Buffalo, New York 14263


From: Cuklina Jelena 
Sent: Tuesday, October 15, 2019 9:35 AM
To: Michael Lawrence via Bioc-devel ; Shepherd, Lori 

Subject: Re: hook declined

Thanks Lori,

may I ask to add more clarifications to git-related issues on bioconductor 
submission pages? E.g. once explaining what can and cannot be done with 
bioconductor branch (many git commands cannot be executed).

I also believe it would be good to have more advice how to handle bfg 
“correctly”, e.g. what it does exactly and how to keep the remotes in sync if 
bfg is applied locally.

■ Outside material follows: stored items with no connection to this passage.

Lemma kp_emit_text d ch flags width dprec sign t ret s :
  kp_emit d ch flags width dprec sign t ret s =
    (realsz ← as_int (let r := if text_size t <? dprec then dprec else text_size t in
       if negb (sign =? 0) then r + 1 else if fl_has flags HEXPREFIX then r + 2 else r);
     ret ← as_int (ret + (if realsz <? width then width else realsz));
     s ← emit_text ch flags sign (Z.to_nat (width - realsz)) (Z.to_nat (dprec - text_size t)) t d s;
     Done (ret, s)).
Proof.
  unfold kp_emit, emit_text. cbv zeta. destruct (as_int _) as [realsz | |]; [| done | done]. rewrite !Done_bind.
  destruct (as_int _) as [ret' | |]; [| done | done]. rewrite !Done_bind.
  destruct (if Z.land flags (Z.lor LADJUST ZEROPAD) =? 0 then _ else _) as [s1 | |]; [| done | done].
  rewrite !Done_bind. destruct (if negb (sign =? 0) then _ else _) as [s2 | |]; [| done | done].
  rewrite !Done_bind. destruct (if Z.land flags (Z.lor LADJUST ZEROPAD) =? ZEROPAD then _ else _) as [s3 | |]; [| done | done].
  rewrite !Done_bind. destruct (put_n d _ 48 s3) as [s4 | |]; [| done | done].
  rewrite !Done_bind. destruct (put_text d t s4) as [s5 | |]; [| done | done]. by rewrite !Done_bind.
Qed.

Ltac outs := first
  [ apply put_n_outputs | apply putchar_outputs | apply put_text_outputs | apply outputs_Done
  | apply outputs_if; outs | apply outputs_bind; outs ].

Lemma emit_outputs ch flags sign pad nz t d : outputs (emit_text ch flags sign pad nz t d).
Proof. unfold emit_text. outs. Qed.

Lemma kp_emit_ok d ch flags width dprec sign t ret s F : dmesg_ok s ->
  fails (kp_emit d ch flags width dprec sign t ret s) F /\
  forall r, kp_emit d ch flags width dprec sign t ret s = Done r -> steady s r.2.
Proof.
  intros Hd. rewrite kp_emit_text. split.
  - apply fails_bind; [auto with fails |]. intros realsz _. apply fails_bind; [auto with fails |]. intros ret' _.
    apply fails_bind; [by apply emit_outputs |]. intros. apply fails_Done.
  - intros r H. apply bind_Done in H as (realsz & _ & H). apply bind_Done in H as (ret' & _ & H).
    apply bind_Done in H as (s' & E & [= <-]). destruct (emit_outputs ch flags sign (Z.to_nat (width - realsz)) (Z.to_nat (dprec - text_size t)) t d s F Hd) as [_ H]. auto.
Qed.

(** ** Conversions *)

Lemma strlen_fails m p F : fails (bmk_strlen m p) F.
Proof.
  unfold bmk_strlen. assert (forall fuel q rv, (forall w, strlen_loop fuel m q rv = Undef w -> user_error w \/ mapped m q fuel) /\
    forall w, strlen_loop fuel m q rv <> Halt w) as H.
  { induction fuel as [| fuel IH]; intros q rv; cbn [strlen_loop].
    - split; [| done]. intros w _. right. intros i Hi. lia.
    - unfold load8. destruct (m !! q) as [b |] eqn:E; cbn [of_option].
      + rewrite Done_bind. destruct (b =? 0); [done |]. split; [| apply IH].
        intros w Hw. destruct (proj1 (IH (q + 1) (wadd rv 1)) w Hw) as [? | Hm]; [by left | right].
        apply mapped_S. split; [by rewrite E | done].
      + split; [| done]. intros w [= <-]. left. by apply user_error_eq. }
  destruct (H (S (size m)) p 0) as [H1 H2]. split; [| done]. intros w Hw. destruct (H1 w Hw) as [? | Hm]; [by left |].
  apply mapped_size in Hm. lia.
Qed.

Lemma memchr_fails n : forall m p c F, fails (memchr_loop 1 n m p c) F.
Proof.
  induction n as [| n IH]; intros m p c F; cbn [memchr_loop]; [apply fails_Done |].
  fails_step. intros b _. destruct (b =? c mod 256); [apply fails_Done | apply IH].
Qed.

Lemma kp_string_fails m cp prec F : fails (kp_string m cp prec) F.
Proof.
  unfold kp_string. destruct (cp =? 0); [apply fails_Done |]. destruct (0 <=? prec).
  - apply fails_bind; [apply memchr_fails |]. intros [p |] _; apply fails_Done.
  - apply fails_bind; [apply strlen_fails |]. intros n _. apply fails_Done.
Qed.

Lemma kp_number_fails base flags prec u F : base_ok base -> u64 u -> fails (kp_number base flags prec u) F.
Proof. intros Hb Hu. destruct (kp_number_Done base flags prec u Hb Hu) as (f & bf & -> & _). apply fails_Done. Qed.

Lemma UARG_u64 flags a : u64 (UARG flags a).
Proof.
  unfold UARG. destruct (fl_has flags LONGS); [apply wrap64_u64 |]. destruct (fl_has flags SHORTINT); [apply wrap64_u64 |].
  unfold wrap32, u64. pose proof (Z.mod_pos_bound a (2 ^ 32) ltac:(lia)). unfold W64. lia.
Qed.

Lemma SARG_range flags a : - 2 ^ 63 <= SARG flags a < 2 ^ 63.
Proof.
  unfold SARG, s64, s32, s16. pose proof (Z.mod_pos_bound (a + 2 ^ 63) (2 ^ 64) ltac:(lia)).
  destruct (fl_has flags LONGS); [lia |].
  destruct (fl_has flags SHORTINT); [pose proof (Z.mod_pos_bound ((a + 2 ^ 31) mod 2 ^ 32 - 2 ^ 31 + 2 ^ 15) (2 ^ 16) ltac:(lia)) |
    pose proof (Z.mod_pos_bound (a + 2 ^ 31) (2 ^ 32) ltac:(lia))]; lia.
Qed.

History re-writing is not a good practice, so it would 
be good to understand Bioconductors reasons to recommend it, in addition to 
practical implications.

Git versioning with remotes is not straightforward, especially for git-newbies, 
which many biopackage developers are.

Best regards,
Jelena Čuklina.
On 15 Oct 2019, 13:53 +0200, Shepherd, Lori , 
wrote:
There is no RELEASE_3_10 branch yet.   The master branch is the devel 3.10 
branch.  Once we make that branch we will announce it.



Lori Shepherd

Bioconductor Core Team

Roswell Park Comprehensive Cancer Center

Department of Biostatistics & Bioinformatics

Elm & Carlton Streets

Buffalo, New York 14263


From: Bioc-devel  on behalf of Cuklina Jelena 

Sent: Tuesday, October 15, 2019 3:33 AM
To: Michael Lawrence via Bioc-devel 
Subject: [Bioc-devel] hook declined

Dear Bioconductor team,

my submission to Release_3_10 branch is declined. Could you please tell why is 
that? I can’t submit to master as I need repo reset due to large file cleaning 
and history re-writing, is this issue related? Or is it the deadline missed?

Error message:
 ! [remote rejected] RELEASE_3_10 -> RELEASE_3_10 (hook declined)
error: failed to push some refs to 
'g...@git.bioconductor.org:packages/proBatch.git'

Best regards,
Jelena Čuklina.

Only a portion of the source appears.